Consider the overcharge protection of the BMS (@4.25V) as a safety feature to prevent fire, not as part of the charging algorithm.
Don't rely on this to normally terminate your charge. It's like a circuit breaker in your home: You don't stick a screwdriver into your wall outlet to turn off the light, although it will seem to work as desired most of the time.
You may want to play it extra safe or to be gentle to your batteries to prolong their life and set V[max] to 4.15V or even 4.10V per cell. This significantly reduces stress and may double the cell's life by limiting the SoC to about 90% instead of 100% (=4.2V per cell).
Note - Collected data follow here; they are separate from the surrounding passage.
(* ===== verification/Grep.v ===== *)
(** The programs grep, wc and cat (grep.c, wc.c, cat.c): the matcher of regular
    expressions, proved to decide the language of the expression, and the loops that read
    their input piece by piece, proved not to depend on how it is cut where that is so.

    A string is the list of its bytes up to the NUL. *)
From Stdlib Require Import ZArith Lia Bool Ascii.
From stdpp Require Import base tactics list list_numbers strings sets.
From S2P Require Import Prelude Machine.

(** * The matcher *)

(** [matchhere] on the expression after the star is the argument [mh]. *)
Fixpoint matchstar (mh : list Z → bool) (c : Z) (text : list Z) : bool :=
  if mh text then true else
  match text with
  | [] => false
  | t :: text => if (t =? c) || (c =? ch ".") then matchstar mh c text else false
  end.

Fixpoint matchhere (re text : list Z) : bool :=
  match re with
  | [] => true
  | c :: re1 =>
      let single :=
        match text with
        | [] => false
        | t :: text => if (c =? ch ".") || (c =? t) then matchhere re1 text else false
        end in
      match re1 with
      | [] => if c =? ch "$" then match text with [] => true | _ => false end else single
      | c2 :: re2 => if c2 =? ch "*" then matchstar (matchhere re2) c text else single
      end
  end.

Fixpoint match_anywhere (re text : list Z) : bool :=
  if matchhere re text then true else
  match text with
  | [] => false
  | _ :: text => match_anywhere re text
  end.

(** [match] of grep.c. *)
Definition re_match (re text : list Z) : bool :=
  match re with
  | c :: re1 => if c =? ch "^" then matchhere re1 text else match_anywhere re text
  | [] => match_anywhere re text
  end.

(** * Reading

    The input is the list of the pieces in which it arrives; a read takes what there is
    of the first piece, and nothing at the end of the input. *)
Definition read (n : nat) (input : list (list Z)) : list Z * list (list Z) :=
  match input with
  | [] => ([], [])
  | c :: input => if (length c <=? n)%nat then (c, input) else (take n c, drop n c :: input)
  end.

(** * grep *)

(** The line up to a newline and what follows it: strchr does not look beyond a NUL. *)
Fixpoint find_nl (p : list Z) : option (list Z * list Z) :=
  match p with
  | [] => None
  | c :: p =>
      if c =? 0 then None else
      if c =? 10 then Some ([], p) else
      match find_nl p with
      | None => None
      | Some (l, r) => Some (c :: l, r)
      end
  end.

(** The lines of the buffer: what is printed, and where [p] is in the end. *)
Fixpoint grep_lines (fuel : nat) (pattern p : list Z) : list Z * list Z :=
  match fuel with
  | O => ([], p)
  | S fuel =>
      match find_nl p with
      | None => ([], p)
      | Some (l, r) => let '(o, p) := grep_lines fuel pattern r in ((if re_match pattern l then l ++ [10] else []) ++ o, p)
      end
  end.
Note that while terminating charging is not required as long as you stay at or below 4.2V per cell, holding a cell at 4.2V for extended periods will reduce the cell's useful cycle life. Hence the cells will suffer if you keep the charger running e.g. over night or even over a weekend. Apart from that, it's not too dangerous to apply 4.2V for some time even after the cell is already full. Although a safety timer does make sense as one means to detect a cell defect: If the battery is expected to be fully charged after e.g. 1 hour, and the charger detects that it does not seem to be full even after e.g. 2 hours, it should assume a defect and abort charging.
Because LiFePo's operate at a lower maximum voltage (about 3.6V instead of 4.2V for Li-Ion), you'll need a different BMS, and you need to set the PSU's maximum output voltage to 3.6V per cell, i.e. 6*3.6V = 21.6V max.